Task inputs
Lemma compaction_faithful c trigger dur m :
  call_op c = None →
  faithful c (total ← lift m;
              match total with
              | Some total => _ ← tell (compaction_metrics trigger total dur); mret (Some total)
              | None => mret None
              end) m.
Proof.
  intros Hc w g. unfold lift, tell, mbind, st_bind. cbn [fst snd].
  destruct (m w) as [[total|] w']; cbn [fst snd]; (split; [done|]); eexists.
  - apply (counts_aside _ (compaction_metrics trigger total dur)); [done|apply aside_compaction].
  - by apply (counts_aside _ (λ g, g)), aside_id.
Qed.

Lemma call_faithful c p : (metered_call c p).1 = plain_call c p.1 ∧ ∃ st, counts c st p.2 (metered_call c p).2.
Proof.
  assert (∀ A (m : ST _ A) m0, faithful c m m0 → (m p).2.1 = (m0 p.1).2 ∧ ∃ st, counts c st p.2 (m p).2.2) as H.
  { intros A m m0 Hf. destruct p as [w g]. specialize (Hf w g). destruct (m (w, g)) as [a p]. destruct Hf as [H1 H2].
    cbn. split; [by rewrite <-H1|done]. }
  destruct c; cbn; apply H.
  - apply Create_faithful.
  - by apply (cas_faithful _ "update").
  - by apply (cas_faithful _ "delete").
  - apply Txn_faithful.
  - by apply (compaction_faithful _ "manual").
  - by apply (compaction_faithful _ "auto").
Qed.

Lemma count_status c op st :
  st ∈ ["ok"; "error"] →
  (if decide (call_op c = Some op ∧ "ok" = st) then 1 else 0) + (if decide (call_op c = Some op ∧ "error" = st) then 1 else 0) =
  Z.of_nat (length (filter (λ c, call_op c = Some op) [c])).
Proof.
  intros Hst. rewrite filter_cons, filter_nil. assert (st = "ok" ∨ st = "error") as [-> | ->] by set_solver.
  all: destruct (decide (call_op c = Some op)) as [E|E].
  all: repeat (destruct (decide (_ ∧ _)) as [[? ?]|?]); cbn; try done; try lia; exfalso; tauto.
Qed.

Task directions
From the records given above, copy all lines containing "tell".

Finished task
              | Some total => _ ← tell (compaction_metrics trigger total dur); mret (Some total)
  intros Hc w g. unfold lift, tell, mbind, st_bind. cbn [fst snd].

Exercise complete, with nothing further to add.